Instructions to follow: Copy out the entries below exactly as they stand, but only from the line containing "(** The constructor: no" through the line containing "tasks_ := q".

Stored items
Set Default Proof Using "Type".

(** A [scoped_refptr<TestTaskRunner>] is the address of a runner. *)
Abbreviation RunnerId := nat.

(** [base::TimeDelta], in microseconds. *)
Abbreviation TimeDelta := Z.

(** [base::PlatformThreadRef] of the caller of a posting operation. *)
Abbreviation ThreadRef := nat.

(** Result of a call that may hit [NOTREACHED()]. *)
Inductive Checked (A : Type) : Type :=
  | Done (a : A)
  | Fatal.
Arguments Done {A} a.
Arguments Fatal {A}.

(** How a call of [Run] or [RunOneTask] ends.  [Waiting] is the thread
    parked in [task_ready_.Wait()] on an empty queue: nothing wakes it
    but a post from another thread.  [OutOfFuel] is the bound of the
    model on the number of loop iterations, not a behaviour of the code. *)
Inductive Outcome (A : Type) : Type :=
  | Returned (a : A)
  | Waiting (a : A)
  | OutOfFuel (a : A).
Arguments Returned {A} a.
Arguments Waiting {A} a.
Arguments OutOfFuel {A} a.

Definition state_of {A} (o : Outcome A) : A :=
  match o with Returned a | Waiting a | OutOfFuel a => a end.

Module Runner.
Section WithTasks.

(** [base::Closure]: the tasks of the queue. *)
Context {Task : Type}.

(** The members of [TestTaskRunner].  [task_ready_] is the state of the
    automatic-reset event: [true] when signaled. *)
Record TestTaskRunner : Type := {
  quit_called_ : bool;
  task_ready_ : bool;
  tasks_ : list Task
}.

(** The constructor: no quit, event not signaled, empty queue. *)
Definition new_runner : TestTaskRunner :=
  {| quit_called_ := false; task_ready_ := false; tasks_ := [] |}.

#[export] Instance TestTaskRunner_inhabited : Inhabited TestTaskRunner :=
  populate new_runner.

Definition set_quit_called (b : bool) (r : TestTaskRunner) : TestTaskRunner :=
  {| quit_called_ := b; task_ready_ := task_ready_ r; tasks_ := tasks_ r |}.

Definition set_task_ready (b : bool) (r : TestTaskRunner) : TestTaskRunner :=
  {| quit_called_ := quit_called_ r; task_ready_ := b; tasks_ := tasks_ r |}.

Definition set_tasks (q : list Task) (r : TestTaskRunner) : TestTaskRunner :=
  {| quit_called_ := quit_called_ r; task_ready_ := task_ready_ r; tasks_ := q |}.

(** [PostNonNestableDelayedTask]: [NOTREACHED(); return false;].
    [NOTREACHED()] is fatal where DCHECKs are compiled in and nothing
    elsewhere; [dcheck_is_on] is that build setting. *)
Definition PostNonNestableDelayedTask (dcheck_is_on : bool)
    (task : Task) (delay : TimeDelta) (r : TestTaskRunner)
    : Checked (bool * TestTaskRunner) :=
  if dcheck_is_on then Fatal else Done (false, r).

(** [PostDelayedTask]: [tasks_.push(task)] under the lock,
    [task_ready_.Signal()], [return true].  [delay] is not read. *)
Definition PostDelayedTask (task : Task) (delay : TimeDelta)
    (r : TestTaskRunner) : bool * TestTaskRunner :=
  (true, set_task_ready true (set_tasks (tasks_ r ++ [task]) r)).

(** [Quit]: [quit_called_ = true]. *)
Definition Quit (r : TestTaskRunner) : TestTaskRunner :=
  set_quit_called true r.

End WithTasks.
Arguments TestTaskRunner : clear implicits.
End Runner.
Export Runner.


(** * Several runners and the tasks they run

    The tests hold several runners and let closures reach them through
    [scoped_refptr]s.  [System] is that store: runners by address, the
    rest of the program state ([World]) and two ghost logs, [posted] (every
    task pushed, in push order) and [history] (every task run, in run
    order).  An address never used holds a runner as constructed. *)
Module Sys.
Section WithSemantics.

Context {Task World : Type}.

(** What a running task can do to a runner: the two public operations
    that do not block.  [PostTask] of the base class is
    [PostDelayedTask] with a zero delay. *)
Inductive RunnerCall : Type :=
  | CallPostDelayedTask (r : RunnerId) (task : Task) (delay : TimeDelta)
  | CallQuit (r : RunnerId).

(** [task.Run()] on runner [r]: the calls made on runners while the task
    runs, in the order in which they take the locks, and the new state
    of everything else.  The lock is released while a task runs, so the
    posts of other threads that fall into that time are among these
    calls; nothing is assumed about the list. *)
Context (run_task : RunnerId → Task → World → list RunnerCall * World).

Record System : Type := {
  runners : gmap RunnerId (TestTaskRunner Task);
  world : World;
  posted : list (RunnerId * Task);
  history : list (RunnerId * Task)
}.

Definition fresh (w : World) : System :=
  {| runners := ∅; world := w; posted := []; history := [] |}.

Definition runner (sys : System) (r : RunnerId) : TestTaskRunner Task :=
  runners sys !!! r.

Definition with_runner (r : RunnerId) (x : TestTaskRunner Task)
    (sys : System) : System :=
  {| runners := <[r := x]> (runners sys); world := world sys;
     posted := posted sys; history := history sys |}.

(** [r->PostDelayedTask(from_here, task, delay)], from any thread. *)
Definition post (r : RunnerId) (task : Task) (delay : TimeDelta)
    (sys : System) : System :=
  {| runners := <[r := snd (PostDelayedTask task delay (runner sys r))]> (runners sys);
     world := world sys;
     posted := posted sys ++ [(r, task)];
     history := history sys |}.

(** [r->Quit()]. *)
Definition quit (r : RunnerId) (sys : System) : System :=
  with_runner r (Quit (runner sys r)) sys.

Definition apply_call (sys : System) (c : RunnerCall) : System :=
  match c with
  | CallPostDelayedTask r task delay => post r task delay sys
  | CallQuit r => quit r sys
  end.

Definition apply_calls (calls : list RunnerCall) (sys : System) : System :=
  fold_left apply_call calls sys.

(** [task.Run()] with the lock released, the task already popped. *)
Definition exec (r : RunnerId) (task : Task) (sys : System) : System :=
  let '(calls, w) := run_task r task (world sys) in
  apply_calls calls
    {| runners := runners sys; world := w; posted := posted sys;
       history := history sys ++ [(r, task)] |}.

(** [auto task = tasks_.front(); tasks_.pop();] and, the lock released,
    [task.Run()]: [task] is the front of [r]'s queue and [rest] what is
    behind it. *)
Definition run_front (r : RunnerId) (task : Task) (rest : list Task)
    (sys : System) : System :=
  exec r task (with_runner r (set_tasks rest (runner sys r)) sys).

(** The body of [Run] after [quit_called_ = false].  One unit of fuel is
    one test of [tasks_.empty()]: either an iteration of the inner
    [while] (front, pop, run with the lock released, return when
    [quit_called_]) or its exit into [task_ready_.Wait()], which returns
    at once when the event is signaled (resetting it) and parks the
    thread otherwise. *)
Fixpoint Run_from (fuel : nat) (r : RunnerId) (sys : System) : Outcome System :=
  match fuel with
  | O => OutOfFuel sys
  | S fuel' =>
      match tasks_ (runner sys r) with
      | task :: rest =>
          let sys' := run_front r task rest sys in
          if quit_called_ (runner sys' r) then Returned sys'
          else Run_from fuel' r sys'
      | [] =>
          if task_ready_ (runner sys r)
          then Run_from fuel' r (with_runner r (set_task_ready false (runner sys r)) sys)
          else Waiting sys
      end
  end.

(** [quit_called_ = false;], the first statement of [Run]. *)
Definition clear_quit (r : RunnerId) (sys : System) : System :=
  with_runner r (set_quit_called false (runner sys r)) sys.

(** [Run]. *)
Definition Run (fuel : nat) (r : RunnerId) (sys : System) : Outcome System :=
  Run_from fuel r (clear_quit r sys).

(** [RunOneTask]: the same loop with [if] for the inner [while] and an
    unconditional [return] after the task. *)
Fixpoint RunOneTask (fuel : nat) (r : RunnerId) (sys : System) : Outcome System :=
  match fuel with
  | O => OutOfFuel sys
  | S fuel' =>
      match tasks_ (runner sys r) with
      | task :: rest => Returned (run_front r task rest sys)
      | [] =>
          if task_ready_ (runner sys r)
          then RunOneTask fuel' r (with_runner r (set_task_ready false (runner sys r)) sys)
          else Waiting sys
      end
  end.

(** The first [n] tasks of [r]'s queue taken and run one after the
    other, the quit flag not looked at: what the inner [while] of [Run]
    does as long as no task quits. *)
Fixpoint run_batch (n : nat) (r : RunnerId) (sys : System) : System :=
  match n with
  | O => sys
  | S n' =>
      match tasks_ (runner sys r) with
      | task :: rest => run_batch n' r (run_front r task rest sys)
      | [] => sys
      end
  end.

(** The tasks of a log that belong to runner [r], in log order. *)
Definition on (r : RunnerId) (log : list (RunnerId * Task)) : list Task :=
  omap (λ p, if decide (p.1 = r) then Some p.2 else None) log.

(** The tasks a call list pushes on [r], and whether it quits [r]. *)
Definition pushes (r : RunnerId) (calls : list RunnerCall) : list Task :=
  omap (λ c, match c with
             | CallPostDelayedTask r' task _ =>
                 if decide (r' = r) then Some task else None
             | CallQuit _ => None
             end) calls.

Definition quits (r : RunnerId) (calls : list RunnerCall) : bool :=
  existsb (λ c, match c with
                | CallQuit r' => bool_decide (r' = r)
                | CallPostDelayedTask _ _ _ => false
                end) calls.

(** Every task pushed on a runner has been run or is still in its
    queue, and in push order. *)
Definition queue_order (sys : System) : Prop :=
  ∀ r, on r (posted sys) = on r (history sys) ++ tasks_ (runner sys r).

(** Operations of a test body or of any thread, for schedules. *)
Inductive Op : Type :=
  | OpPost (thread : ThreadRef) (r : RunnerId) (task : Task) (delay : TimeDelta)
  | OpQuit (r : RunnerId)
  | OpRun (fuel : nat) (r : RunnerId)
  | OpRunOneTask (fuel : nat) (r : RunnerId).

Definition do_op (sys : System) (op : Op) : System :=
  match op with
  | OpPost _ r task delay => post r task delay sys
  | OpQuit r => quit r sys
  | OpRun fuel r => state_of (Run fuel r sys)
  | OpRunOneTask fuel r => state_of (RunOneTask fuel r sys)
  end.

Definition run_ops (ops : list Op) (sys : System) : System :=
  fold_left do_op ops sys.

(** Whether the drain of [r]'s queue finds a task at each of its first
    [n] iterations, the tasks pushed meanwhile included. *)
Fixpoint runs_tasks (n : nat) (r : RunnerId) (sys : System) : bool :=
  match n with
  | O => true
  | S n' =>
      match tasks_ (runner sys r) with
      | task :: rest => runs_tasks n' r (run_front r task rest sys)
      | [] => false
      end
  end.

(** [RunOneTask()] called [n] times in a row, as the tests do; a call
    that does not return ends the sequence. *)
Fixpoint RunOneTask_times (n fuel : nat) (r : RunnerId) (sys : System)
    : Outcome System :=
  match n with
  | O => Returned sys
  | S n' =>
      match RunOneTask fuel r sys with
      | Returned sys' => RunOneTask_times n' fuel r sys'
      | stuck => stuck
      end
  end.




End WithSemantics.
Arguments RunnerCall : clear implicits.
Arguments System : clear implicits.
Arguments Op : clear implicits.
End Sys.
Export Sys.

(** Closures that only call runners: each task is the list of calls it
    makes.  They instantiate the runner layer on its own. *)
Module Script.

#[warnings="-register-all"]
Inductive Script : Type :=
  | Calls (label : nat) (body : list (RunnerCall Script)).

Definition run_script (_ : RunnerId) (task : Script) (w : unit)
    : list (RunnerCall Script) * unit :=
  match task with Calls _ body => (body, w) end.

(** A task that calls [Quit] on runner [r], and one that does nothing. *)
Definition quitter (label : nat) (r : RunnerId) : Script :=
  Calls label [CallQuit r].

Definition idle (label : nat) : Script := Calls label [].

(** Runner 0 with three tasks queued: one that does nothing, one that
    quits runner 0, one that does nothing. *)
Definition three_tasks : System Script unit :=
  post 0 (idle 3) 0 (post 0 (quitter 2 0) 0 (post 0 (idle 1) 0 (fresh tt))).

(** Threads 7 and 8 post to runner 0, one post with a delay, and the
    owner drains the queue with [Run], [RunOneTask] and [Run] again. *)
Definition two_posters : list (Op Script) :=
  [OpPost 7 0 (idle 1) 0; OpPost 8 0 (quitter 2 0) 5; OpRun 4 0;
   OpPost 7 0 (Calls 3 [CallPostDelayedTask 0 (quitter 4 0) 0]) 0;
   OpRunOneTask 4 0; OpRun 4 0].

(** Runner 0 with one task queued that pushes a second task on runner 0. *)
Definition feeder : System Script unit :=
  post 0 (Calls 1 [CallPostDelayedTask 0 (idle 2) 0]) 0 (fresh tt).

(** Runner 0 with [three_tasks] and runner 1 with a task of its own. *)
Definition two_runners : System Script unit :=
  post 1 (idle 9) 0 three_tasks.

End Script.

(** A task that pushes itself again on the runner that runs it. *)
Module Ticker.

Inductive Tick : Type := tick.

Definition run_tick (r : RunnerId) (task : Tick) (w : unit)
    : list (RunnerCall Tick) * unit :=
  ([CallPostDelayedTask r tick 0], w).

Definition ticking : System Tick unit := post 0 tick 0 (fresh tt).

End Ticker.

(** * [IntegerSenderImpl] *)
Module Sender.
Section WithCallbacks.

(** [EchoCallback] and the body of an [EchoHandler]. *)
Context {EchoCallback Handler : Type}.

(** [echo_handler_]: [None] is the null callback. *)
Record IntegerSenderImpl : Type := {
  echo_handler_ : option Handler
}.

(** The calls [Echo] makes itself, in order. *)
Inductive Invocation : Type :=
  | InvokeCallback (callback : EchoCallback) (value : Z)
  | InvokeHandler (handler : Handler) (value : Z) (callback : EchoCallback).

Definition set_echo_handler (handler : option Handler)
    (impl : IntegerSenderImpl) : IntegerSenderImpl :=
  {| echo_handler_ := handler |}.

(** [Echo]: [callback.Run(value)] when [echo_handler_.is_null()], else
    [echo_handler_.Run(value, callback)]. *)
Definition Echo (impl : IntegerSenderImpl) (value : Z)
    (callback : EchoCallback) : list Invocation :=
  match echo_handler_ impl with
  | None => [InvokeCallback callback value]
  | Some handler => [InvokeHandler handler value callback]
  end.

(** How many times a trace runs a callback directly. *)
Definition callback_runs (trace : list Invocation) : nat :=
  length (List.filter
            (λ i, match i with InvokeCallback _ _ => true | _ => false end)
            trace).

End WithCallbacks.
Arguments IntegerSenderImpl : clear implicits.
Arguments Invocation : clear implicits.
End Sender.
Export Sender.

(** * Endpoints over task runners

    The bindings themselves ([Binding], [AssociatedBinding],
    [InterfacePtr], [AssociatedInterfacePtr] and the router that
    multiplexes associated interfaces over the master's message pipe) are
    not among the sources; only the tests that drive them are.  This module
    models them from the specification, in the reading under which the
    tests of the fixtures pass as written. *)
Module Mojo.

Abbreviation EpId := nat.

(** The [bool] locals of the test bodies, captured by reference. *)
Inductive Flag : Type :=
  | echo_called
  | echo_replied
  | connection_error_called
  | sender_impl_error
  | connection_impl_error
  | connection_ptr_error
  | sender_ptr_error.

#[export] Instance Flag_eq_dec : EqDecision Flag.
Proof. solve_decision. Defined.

Task output:
(** The constructor: no quit, event not signaled, empty queue. *)
Definition new_runner : TestTaskRunner :=
  {| quit_called_ := false; task_ready_ := false; tasks_ := [] |}.

#[export] Instance TestTaskRunner_inhabited : Inhabited TestTaskRunner :=
  populate new_runner.

Definition set_quit_called (b : bool) (r : TestTaskRunner) : TestTaskRunner :=
  {| quit_called_ := b; task_ready_ := task_ready_ r; tasks_ := tasks_ r |}.

Definition set_task_ready (b : bool) (r : TestTaskRunner) : TestTaskRunner :=
  {| quit_called_ := quit_called_ r; task_ready_ := b; tasks_ := tasks_ r |}.

Definition set_tasks (q : list Task) (r : TestTaskRunner) : TestTaskRunner :=
  {| quit_called_ := quit_called_ r; task_ready_ := task_ready_ r; tasks_ := q |}.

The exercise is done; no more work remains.